* **Dataset**
========================================================================
(* ===== verification/WorkerStore.v ===== *)
(** * Guarantees of the worker on top of the store *)

From S2P Require Import Prelude GoNum GoTime Errors Job GoJson Redis RefRedis Scripts QueueSpec.
From S2P Require Import QueueRep ScriptsOk QueueSteps Retry Store JobCodec StoreOk EnqueueOk.
From S2P Require Import ClaimOk Demo ClaimProps EnqueueProps Backend StoreBackend Worker.
From S2P Require Import WorkerProps.
From Stdlib Require Import QArith.
From stdpp Require Import strings.

Open Scope Z_scope.
Open Scope se_scope.

(** ** A batch of acks *)

Section ack_batch.
Context {R : Redis} {L : RedisLaws R} {C : Client R} {CL : ClientLaws C}.
Context (b : Store) (HK : keys_ok (K_of b)).
Implicit Types q : qstate.

(** The delivery is over. *)
Definition settled q (id : eid) : Prop := (id ∉ q_ids q) /\ q_pel q !! id = None.

(** What an ack batch may do: settle deliveries. *)
Record acked q q' : Prop := {
  ak_owns : forall id o t, q_owns q' id o t = true -> q_owns q id o t = true;
  ak_settled : forall id, settled q id -> settled q' id;
}.

Lemma acked_refl q : acked q q.
Proof. by split. Qed.

Lemma acked_trans q1 q2 q3 : acked q1 q2 -> acked q2 q3 -> acked q1 q3.
Proof. intros [] []. split; auto. Qed.

Lemma acked_settle id q : acked q (q_settle id q).
Proof.
  split.
  - intros i o t. unfold q_owns. simpl. destruct (decide (id = i)) as [->|].
    + by rewrite lookup_delete_eq.
    + by rewrite lookup_delete_ne.
  - intros i [H1 H2]. split; unfold q_ids in *; simpl.
    + by intros [_ ?]%elem_of_without.
    + destruct (decide (id = i)) as [->|]; [apply lookup_delete_eq | by rewrite lookup_delete_ne].
Qed.

Lemma settled_settle id q : settled (q_settle id q) id.
Proof.
  split; unfold q_ids; simpl; [by intros [? _]%elem_of_without | apply lookup_delete_eq].
Qed.

Definition ack_reply q q' (arg : triple) (n : Z) : Prop :=
  n <> 0 -> q_owns q arg.1.1 arg.1.2 arg.2 = true /\ settled q' arg.1.1.

Lemma one_by_one_ack_ok argv : forall q,
  wpq (K_of b) (one_by_one (ackScript (cfg_Stream (st_config b)) (cfg_Group (st_config b))) argv) q
    (fun ns q' => acked q q' /\ Forall2 (ack_reply q q') argv ns).
Proof.
  induction argv as [|[[id o] t] argv IH]; intros q; cbn [one_by_one].
  { apply wpq_ret. split; [apply acked_refl | constructor]. }
  eapply wpq_bind; [apply (ackScript_ok HK)|]. cbn beta. intros n q1 Hn.
  eapply wpq_bind; [apply IH|]. cbn beta. intros ns q2 [Ha Hns]. apply wpq_ret.
  assert (acked q q1 /\ ack_reply q q1 (id, o, t) n) as [Ha1 Hn1].
  { unfold ack_reply. simpl. destruct (q_owns q id o t) eqn:Eo; injection Hn as -> ->.
    - split; [apply acked_settle|]. intros _. split; [done | apply settled_settle].
    - split; [apply acked_refl | done]. }
  split; [by eapply acked_trans|]. constructor.
  - intros Hnz. destruct (Hn1 Hnz) as [Ho Hst]. split; [done|]. by apply (ak_settled _ _ Ha).
  - eapply Forall2_impl; [exact Hns|]. intros [[i oo] tt] m Hm Hnz. destruct (Hm Hnz) as [Ho Hst].
    split; [by apply (ak_owns _ _ Ha1) | done].
Qed.

(** [AckBatch] over any client: a job reported as acked was owned by its lease
    and its delivery is over. *)
Lemma AckBatch_ok s q jobs :
  represents (K_of b) (view s) q ->
  exists s' errs q', AckBatch b jobs s = (s', errs) /\ represents (K_of b) (view s') q' /\
    acked q q' /\ length errs = length jobs /\
    forall i job, jobs !! i = Some job -> errs !! i = Some None ->
      lease_owns q (JLease job) = true /\ settled q' (MessageID (JLease job)).
Proof.
  intros Hs. unfold AckBatch, fencedBatch. fold (lease_args jobs).
  set (m := ackBatchScript _ _ _).
  assert (wpc (K:=K_of b) (call m) q (fun r q' => acked q q' /\
    match r with Ok ns => Forall2 (ack_reply q q') (lease_args jobs) ns | Err e => net_error e end)) as Hc.
  { apply (wpc_call _ (acked q) (fun ns q' => Forall2 (ack_reply q q') (lease_args jobs) ns));
      [apply acked_refl|]. intros q1 Hq1.
    eapply wpq_ext; [intros; symmetry; apply ackBatch_one_by_one|].
    eapply wpq_mono; [apply one_by_one_ack_ok|]. cbn beta. intros ns q' [Ha Hns].
    split; [by eapply acked_trans|]. eapply Forall2_impl; [exact Hns|].
    intros arg n Hn Hnz. destruct (Hn Hnz) as [Ho ?]. split; [by apply (ak_owns _ _ Hq1) | done]. }
  destruct (Hc s Hs) as (s' & r & q' & Ec & Hs' & _ & Ha & Hr). rewrite Ec.
  eexists s', _, q'. split_and!; [done | done | done | by rewrite length_imap|].
  intros i job Hj He. rewrite list_lookup_imap, Hj in He. simpl in He.
  destruct r as [ns|e]; [|done]. destruct (ns !! i) as [n|] eqn:En; [|done].
  destruct (Z.eqb_spec n 0) as [->|Hnz]; [done|].
  assert (lease_args jobs !! i =
    Some (MessageID (JLease job), Owner (JLease job), Token (JLease job))) as Hl.
  { unfold lease_args. by rewrite list_lookup_fmap, Hj. }
  exact (Forall2_lookup_lr _ _ _ _ _ _ Hr Hl En Hnz).
Qed.
End ack_batch.

(** ** Running a job *)

Section worker_store.
Context {R : Redis} {L : RedisLaws R} {C : Client R} {CL : ClientLaws C} {E : Env R}.
Context {WE : WorkerEnv (Store * rdb)} (cfg : WorkerConfig).
Context (handlers : gmap string (HandlerFunc (Store * rdb))) (b : Store).
Implicit Types q : qstate.

(** An ack of the worker's ack loop: on success the lease owned the delivery and
    the delivery is over. *)
Lemma ack_ok job s q :
  keys_ok (K_of b) -> represents (K_of b) (view s) q ->
  exists s' q' err, ack job (b, s) = ((b, s'), err) /\ represents (K_of b) (view s') q' /\
    (err = None -> lease_owns q (JLease job) = true /\ settled q' (MessageID (JLease job))).
Proof.
  intros HK Hs. unfold ack. simpl. destruct (ack_mates job (b, s)) as [before after]. simpl.
  destruct (AckBatch_ok b HK s q (before ++ job :: after) Hs)
    as (s' & errs & q' & Ea & Hs' & _ & Hlen & Hall).
  rewrite Ea. simpl. exists s', q', (default None (errs !! length before)).
  split_and!; [done | done|]. intros Hnone.
  apply (Hall (length before) job); [by rewrite list_lookup_middle|].
  destruct (lookup_lt_is_Some_2 errs (length before)) as [e He].
  { rewrite Hlen, length_app. simpl. lia. }
  rewrite He in Hnone |- *. simpl in Hnone. by rewrite Hnone.
Qed.

(** The handler of [job] keeps the store and the queue: at its end the keyspace
    holds [q1]. *)
Definition handler_ends (h : HandlerFunc (Store * rdb)) job s q1 : Prop :=
  exists s1, (h job (b, s)).1 = (b, s1) /\ represents (K_of b) (view s1) q1.

(** C15: a job reported completed is done: its handler ran on this delivery and
    returned no error, the worker still owned the delivery when it was acked,
    and the entry is out of the stream and of the pending list. *)
Theorem completed_means_acked h job s q1 :
  keys_ok (K_of b) -> handlers !! Task job = Some h -> handler_ends h job s q1 ->
  JobCompleted job ∈ (handleOne cfg handlers job (b, s)).2.1 ->
  ResErr (h job (b, s)).2 = None /\ lease_owns q1 (JLease job) = true /\
  exists q', represents (K_of b) (view (handleOne cfg handlers job (b, s)).1.2) q' /\
    settled q' (MessageID (JLease job)).
Proof.
  intros HK Hh (s1 & Es1 & Hs1). unfold handleOne, deadLetter. rewrite Hh.
  destruct (h job (b, s)) as [w1 res]. simpl in Es1. subst w1.
  destruct (_ <? _).
  { destruct (be_DeadLetter _ _ _) as [w' [e|]]; simpl; rewrite ?elem_of_cons, ?elem_of_nil; naive_solver. }
  destruct (job_cause job (b, s1)).
  { simpl. rewrite !elem_of_cons, elem_of_nil. naive_solver. }
  destruct (ResErr res) as [failure|] eqn:Ef.
  - destruct (negb (Retryable res) || ShouldDeadLetter job).
    + destruct (be_DeadLetter _ _ _) as [w' [e|]]; simpl; rewrite !elem_of_cons, elem_of_nil; naive_solver.
    + destruct (be_Retry _ _ _) as [w' [e|]]; simpl; rewrite !elem_of_cons, elem_of_nil; naive_solver.
  - destruct (ack_ok job s1 q1 HK Hs1) as (s' & q' & err & Ea & Hs' & Hpost). rewrite Ea.
    destruct err as [e|]; simpl.
    + rewrite !elem_of_cons, elem_of_nil. naive_solver.
    + intros _. destruct (Hpost eq_refl). split_and!; [done | done|]. exists q'. done.
Qed.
========================================================================
* **Your task**
From the first line of the data through the line with "From S2P Require Import ClaimOk", quote each line exactly and add nothing else.

* **Answer for this exercise**
(* ===== verification/WorkerStore.v ===== *)
(** * Guarantees of the worker on top of the store *)

From S2P Require Import Prelude GoNum GoTime Errors Job GoJson Redis RefRedis Scripts QueueSpec.
From S2P Require Import QueueRep ScriptsOk QueueSteps Retry Store JobCodec StoreOk EnqueueOk.
From S2P Require Import ClaimOk Demo ClaimProps EnqueueProps Backend StoreBackend Worker.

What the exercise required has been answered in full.